(Dataset records)
== Segment start ==

(* ===== verification/HubSyncProofs.v ===== *)
(** * One sync pass of the connector hub: proofs

    Whatever the connector does, a pass touches only its own instance's sync
    state and produces only documents of the instance's tenant, and a pass
    that succeeds has recorded it. *)

From stdpp Require Import base gmap strings list.
From Stdlib Require Import Ascii ZArith Lia.
From S2P Require Import Prelude GoStrings Tenancy Store StoreIsolation Crypto CryptoProofs.
From S2P Require Import ControlPlane ControlPlaneProofs Document Kafka KafkaProofs.
From S2P Require Import HubScheduler HubSync HubClient.

Import memStore.
Open Scope nat_scope.

Section pass.
Context {C : Type} {HC : ControlPlaneClient C} {HCL : ControlPlaneLaws C}.
Context {B : Type} {HK : KafkaAPI B} {HKL : KafkaLaws B} {HP : ProtoCodec} {HQ : Quoting}.
Context {HD : Deps} {HH : HubDeps}.
Context (topic : string).
Context (ctx : Ctx) (snap : instanceSnap).
Hypothesis Hvalid : valid_ctx (snap_tenant snap).

Abbreviation W := (C * B)%type.
Abbreviation t := (tenantID (snap_tenant snap)).
Abbreviation id := (pi_id (snap_inst snap)).
Abbreviation key := (tenantID (snap_tenant snap), cp_id (pi_id (snap_inst snap))).
Abbreviation tctx := (WithContext ctx (snap_tenant snap)).

Context (w0 : W).

(** A record of a document of the instance's tenant. *)
Definition own_record (rec : KRec) : Prop :=
  ∃ doc v p o, Marshal doc = Ok v ∧ tenant_id doc = t ∧
    rec = placed (document_record topic v doc) p o.

(** A broker whose refused produces store nothing. *)
Definition definite : Prop :=
  ∀ i r b e, (ProduceSync i r b).1 = Err e → klog (ProduceSync i r b).2 = klog b.

(** Since [w0] only the instance's own state changed, and at least [n] records
    were added, all of the tenant; on a definite broker exactly [n]. *)
Definition scoped (n : nat) (w : W) : Prop :=
  (∀ k, k ≠ key → cp_state w.1 k = cp_state w0.1 k) ∧
  ∃ new, klog w.2 = klog w0.2 ++ new ∧ (n ≤ length new ∧ (definite → n = length new)) ∧
    Forall own_record new.

Lemma scoped_grow n n' w b l :
  scoped n w → klog b = klog w.2 ++ l → Forall own_record l →
  n' ≤ n + length l → (definite → n' = n + length l) → scoped n' (w.1, b).
Proof using Type.
  intros (Hst & new & Hnew & [Hlen Hdef] & Hown) Hl Hrec Hn Hn'. split; [done|].
  exists (new ++ l). simpl. rewrite Hl, Hnew, (assoc_L (++)), length_app.
  split_and!; [done|lia| |by apply Forall_app]. intros H. rewrite Hn', (Hdef H) by done. done.
Qed.

Section run.
Context (d : Z).

(** [r] is a run of the instance from [d] documents that counts its emits. *)
Definition tracked (r : syncRun) (w : W) : Prop :=
  (run_instance r = id ∧ run_docs_base r = d) ∧ ∃ n, run_emitted r = wrap64 (Z.of_nat n) ∧ scoped n w.

Lemma tctx_tenant : FromContext tctx = Ok (snap_tenant snap).
Proof using Hvalid. by apply FromContext_WithContext. Qed.

Lemma tctx_again : WithContext tctx (snap_tenant snap) = tctx.
Proof using Type. done. Qed.

(** [writeState] records the state when it answers nil. *)
Lemma hoare_writeState r phase :
  phase ≠ 0%Z →
  hoare (tracked r) (writeState tctx r phase)
    (λ e w, tracked r w ∧
       (e = None → ∃ st, cp_state w.1 key = Some st ∧ stored_as (run_state r phase) st)).
Proof using Hvalid HCL.
  intros Hphase. eapply (hoare_atomic _ (λ x w, tracked r w ∧
    (x = Ok tt → ∃ st, cp_state w.1 key = Some st ∧ stored_as (run_state r phase) st))).
  - intros i w ((Hid & Hd) & n & Hn & Hst & new & Hnew).
    pose proof (cp_set_ok i tctx (run_state r phase) w.1 _ tctx_tenant Hphase) as Hok.
    pose proof (λ k, cp_set_other i tctx (run_state r phase) w.1 _ k tctx_tenant) as Hother.
    destruct (cp_SetSyncState i tctx (run_state r phase) w.1) as [x c]. simpl in *. rewrite Hid in *.
    split; [|done]. split; [done|]. exists n. split; [done|]. split; [|by exists new].
    intros k Hk. simpl. rewrite <- Hst by done. by apply Hother.
  - intros [[]|st]; apply hoare_ret; intros w [Hw Hs]; (split; [done|]); naive_solver.
Qed.

Lemma tracked_input {A X} (f : Inp → X) (k : X → prog W A) r Q :
  (∀ x, hoare (tracked r) (k x) Q) → hoare (tracked r) (Atomic X (input f) k) Q.
Proof using Type. intros Hk. apply (hoare_atomic _ (λ _, tracked r)); auto. Qed.

(** The parts of a run the bookkeeping does not change. *)
Lemma tracked_same r r' w :
  run_instance r' = run_instance r → run_docs_base r' = run_docs_base r →
  run_emitted r' = run_emitted r → tracked r w → tracked r' w.
Proof using Type. unfold tracked. intros -> -> ->. done. Qed.

Lemma hoare_emit doc r :
  hoare (tracked r) (zoom snd (λ b w, (w.1, b)) (emit_doc topic tctx (snap_tenant snap)
      (pi_connector (snap_inst snap)) doc))
    (λ x w, tracked (match x with Ok _ => count_emit r | Err _ => r end) w).
Proof using Hvalid HKL.
  apply hoare_zoom; [by intros []|by intros ? []|by intros ?? []|].
  intros ins w Ht. unfold emit_doc. destruct doc as [doc|]; [|by destruct w].
  destruct (String.eqb_spec (tenant_id doc) t) as [Hten|]; cbn [negb]; [|by destruct w].
  cbn [run input]. set (doc' := set_connector_ts _ _ doc).
  assert (Hten' : tenant_id doc' = t) by done. clearbody doc'.
  unfold ProduceDocument. destruct (String.eqb topic ""); [by destruct w|].
  rewrite tctx_again, tctx_tenant, Hten', String.eqb_refl. cbn [negb].
  destruct (Marshal doc') as [v|e] eqn:Em; [|by destruct w]. cbn [bind run].
  set (rec := document_record topic v doc').
  pose proof (produce_log (ins 1) rec w.2) as Hlog. pose proof (produce_ok (ins 1) rec w.2) as Hok.
  destruct (ProduceSync (ins 1) rec w.2) as [x b] eqn:Ep. simpl in Hlog, Hok.
  destruct Ht as (Hid & n & Hn & Hsc).
  assert (Hadd : ∀ p o, Forall own_record [placed rec p o])
    by (intros p o; apply Forall_singleton; by exists doc', v, p, o).
  destruct x as [[]|e]; (split; [done|]).
  - destruct (Hok eq_refl) as (p & o & Heq). exists (S n). split.
    { simpl. rewrite Hn, wrap64_wrap. f_equal. lia. }
    apply (scoped_grow n _ w b _ Hsc Heq (Hadd p o)); simpl; lia.
  - exists n. split; [done|]. destruct Hlog as [Heq|(p & o & Heq & _)].
    + apply (scoped_grow n _ w b [] Hsc); [by rewrite app_nil_r|done|simpl; lia..].
    + apply (scoped_grow n _ w b _ Hsc Heq (Hadd p o)); simpl; [lia|].
      intros Hdef. pose proof (Hdef (ins 1) rec w.2 e) as Hsame. rewrite Ep in Hsame. simpl in Hsame.
      rewrite (Hsame eq_refl) in Heq. apply (f_equal length) in Heq. rewrite length_app in Heq.
      simpl in Heq. lia.
Qed.

Lemma hoare_drive cr r :
  hoare (tracked r) (drive topic tctx (snap_tenant snap) (pi_connector (snap_inst snap)) cr r)
    (λ x w, match x with Ok x => tracked x.2 w | Err e => e ≠ PassReturns None ∧ ∃ n, scoped n w end).
Proof using Hvalid HCL HKL.
  revert r. induction cr as [cur err| | |doc k IH|cur k IH]; intros r; cbn [drive].
  - by apply hoare_ret.
  - apply hoare_ret. intros w (_ & n & _ & Hsc). eauto.
  - apply hoare_ret. intros w (_ & n & _ & Hsc). eauto.
  - eapply hoare_bind; [apply hoare_emit|]. intros x. apply IH.
  - rewrite tctx_again. eapply hoare_bind.
    + eapply hoare_weaken; [|by apply hoare_writeState]. intros w. by apply tracked_same.
    + intros e. eapply hoare_weaken; [|apply IH]. by intros w [].
Qed.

== Segment end ==

TO DO |
Look above for the line with "rewrite Hn, wrap64_wrap."; retype exactly that line, every line after it up to the line with "Proof using Hvalid HCL HKL.", and that line too, nothing else.

WRITTEN REPLY |
    { simpl. rewrite Hn, wrap64_wrap. f_equal. lia. }
    apply (scoped_grow n _ w b _ Hsc Heq (Hadd p o)); simpl; lia.
  - exists n. split; [done|]. destruct Hlog as [Heq|(p & o & Heq & _)].
    + apply (scoped_grow n _ w b [] Hsc); [by rewrite app_nil_r|done|simpl; lia..].
    + apply (scoped_grow n _ w b _ Hsc Heq (Hadd p o)); simpl; [lia|].
      intros Hdef. pose proof (Hdef (ins 1) rec w.2 e) as Hsame. rewrite Ep in Hsame. simpl in Hsame.
      rewrite (Hsame eq_refl) in Heq. apply (f_equal length) in Heq. rewrite length_app in Heq.
      simpl in Heq. lia.
Qed.

Lemma hoare_drive cr r :
  hoare (tracked r) (drive topic tctx (snap_tenant snap) (pi_connector (snap_inst snap)) cr r)
    (λ x w, match x with Ok x => tracked x.2 w | Err e => e ≠ PassReturns None ∧ ∃ n, scoped n w end).
Proof using Hvalid HCL HKL.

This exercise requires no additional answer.